Rep. Nina Milliken, D-Blue Hill, is a member of the Maine Legislature’s Criminal Justice and Public Safety Committee.
I was recently invited to a Juneteenth celebration hosted by the Maine State Prison branch of the NAACP. The gathering was both powerful and infuriating.
Four members of the NAACP (National Association for the Advancement of Colored People) are housed in a general population unit. The night before the celebration, a thunderstorm knocked out power to the unit. Because the cell doors operate electronically, the men remained locked in their cells. Although a manual override exists, prison staff chose not to use it. Without electricity, they also lost access to functioning plumbing.
Many of these men share cells. Imagine preparing to celebrate Juneteenth — a holiday commemorating Black liberation — trapped in a cell with no functioning plumbing and no escape from the smell of your cellmate’s waste. Imagine knowing that prison officials have the ability to open the doors and allow movement to another area, yet choose not to.
As of this writing, they remain confined after nearly four full days.
The irony was impossible to ignore. As we gathered to honor the delayed promise of freedom for Juneteenth, four of the event’s organizers remained locked away, denied basic human dignity.
On Juneteenth, we celebrate the liberation of Black slaves in Galveston, Texas, two years after President Lincoln’s Emancipation Proclamation. The challenge here for me is that the U.S. never abolished slavery. We provided a constitutional pathway for it upon ratification of the 13th Amendment: “Neither slavery nor involuntary servitude, except as a punishment for crime whereof the party shall have been duly convicted, shall exist within the United States, or any place subject to their jurisdiction.”

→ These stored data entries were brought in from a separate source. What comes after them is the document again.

(** C32: a withdrawn aye of a slashed Build Service still counts. If a Build Service has an aye on record
    for a proposal when a counter-attestation against another proposal of the project takes a part of its
    stake, then in every later world - also after it has changed its vote to nay - the tally of the
    role shows at least that part more ayes than there is aye stake, and every quorum that this part
    alone reaches is met, whoever votes what (the re-vote takes the reduced stake out of an aye that was
    counted at the full one). It takes proposal and project identifiers left. *)
Theorem withdrawn_aye_still_counts w w1 w' o id p id' p' rebuilt (pid := p_project_id p)
    (b := builder (p_attestation p')) :
  live w -> w_Proposals w !! id = Some p ->
  w_Proposals w !! id' = Some p' -> p_project_id p' = pid -> w_Votes w !! (id, b) = Some true ->
  dispatch o (submit_counter_attestation_call id' rebuilt) w = (Ok tt, w1) ->
  rtc step w1 w' -> w_NextProposalId w' < u32_max -> w_NextProjectId w' < u32_max ->
  exists stake remaining,
    w_Stakeholders w !! (pid, b) = Some (mkStakeholder BuildService stake)
    /\ w_Stakeholders w1 !! (pid, b) = Some (mkStakeholder BuildService remaining)
    /\ 0 <= remaining <= stake
    /\ voted_stake true id pid BuildService (w_Stakeholders w') (w_Votes w') + (stake - remaining)
       <= ayes (tally id BuildService w')
    /\ forall q, role_stake pid BuildService w' <> 0 ->
         q * role_stake pid BuildService w' <= (stake - remaining) * PERBILL_ACCURACY ->
         quorum_met (ayes (tally id BuildService w')) (role_stake pid BuildService w') q = true.
Proof.
  intros Hw Hp Hp' Hpid Hv H Hrun Hn Hpn. pose proof (live_inv _ Hw) as HI.
  assert (Hstep : step w w1).
  { refine (step_call _ _ _ _ _ _ H). pose proof (inv_proposals _ HI) as HP.
    pose proof (pi_id _ _ _ _ _ _ _ _ HP _ _ Hp'). pose proof (pi_next _ _ _ _ _ _ _ _ HP).
    unfold call_ok, in_width. lia. }
  assert (Hrun0 : rtc step w w') by (by eapply rtc_l).
  assert (Hpl : w_NextProjectId w < u32_max) by (by eapply projects_left_back; [apply Hw|..]).
  destruct (slash_carries _ _ _ _ _ _ _ _ Hw Hpl Hp Hp' Hpid Hv H) as (s & r & Hs & Hr & Hrange & Hc).
  destruct (evolves_step _ _ HI Hstep _ _ Hp) as (st & Hp1 & _).
  assert (Hr1 : reachable w1) by (destruct Hw as [(w0 & ? & ?) _]; exists w0; split; [done | by eapply rtc_r]).
  assert (Hl1 : live w1) by (by eapply live_back).
  destruct (carried_run _ _ (with_status p st) _ _ Hl1 Hrun Hn Hpn Hp1 Hc) as [Hsur _].
  assert (Hw' : live w') by (split; [destruct Hr1 as (w0 & ? & ?); exists w0; split; [done | by etrans] | done]).
  pose proof (proj1 (voted_stake_le true id pid BuildService _ (w_Votes w')
    (ri_stake _ _ _ _ (inv_registry _ (live_inv _ Hw'))))) as Hpos.
  assert (Hle : voted_stake true id pid BuildService (w_Stakeholders w') (w_Votes w') + (s - r)
    <= ayes (tally id BuildService w')) by (unfold surplus in Hsur; rewrite Z.add_comm; exact Hsur).
  exists s, r. split_and!; try done; [lia..|]. intros q Hq Hmet. unfold quorum_met.
  destruct (Z.eqb_spec (role_stake pid BuildService w') 0); [done|].
  unfold saturating_mul, PERBILL_ACCURACY in *. apply Z.leb_le. lia.
Qed.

This amendment permits slavery as punishment for a crime. Crime isn’t a moral standard, but one defined by legislatures and in the aftermath of the ratification of the amendment, legislatures passed laws that specifically created criminals of Black people — the “Black Codes.” While this explicit practice isn’t permitted anymore, in practice there are many ways that we criminalize Black people and punish them more harshly.
As an example: last legislative session, I passed a law eliminating the final gaps between how Maine criminalized crack and powder cocaine.
Crack, a drug historically associated with Black communities, has carried with it a heavier sentence than powder coke, a drug historically associated with wealth and affluence, despite them being effectively the same drug. Up until the passage of that law, you would receive a longer prison sentence for some crack offenses than you would for the same cocaine offenses.
The reason is simple. We as a nation built our entire history on the backs of Black slave labor and we continue to build economies on a criminal legal system that is deeply flawed and profoundly racist. It is working exactly as it was intended to work, though — as a system intended to preserve slavery in the U.S.
I ask us all to see Juneteenth as a call to action. One-fifth of Black men in this nation will spend time in prison. Two million people are currently incarcerated in the U.S. and another 3.7 million are on probation or parole — able to be returned to prison at any time. This is more than any other nation. This doesn’t make us safer.
In his 1852 speech “What to a Slave is the Fourth of July,” Fredrick Douglass stated, “Fellow-citizens, above your national, tumultuous joy, I hear the mournful wail of millions whose chains, heavy and grievous yesterday are today rendered more intolerable by the jubilee shouts that reach them.”
What to a prisoner is Juneteenth? Over the sounds of jubilation that I heard from across our beautiful state and nation, I heard the hard slamming of metal prison doors, and that was for the lucky prisoners whose doors would open.
While I love the occasion of Juneteenth because I want to see my Black friends and community members rejoice in their powerful and rich histories, I also want to call to our attention that we celebrate an occasion that hasn’t materialized — the occasion of our total and collective liberation.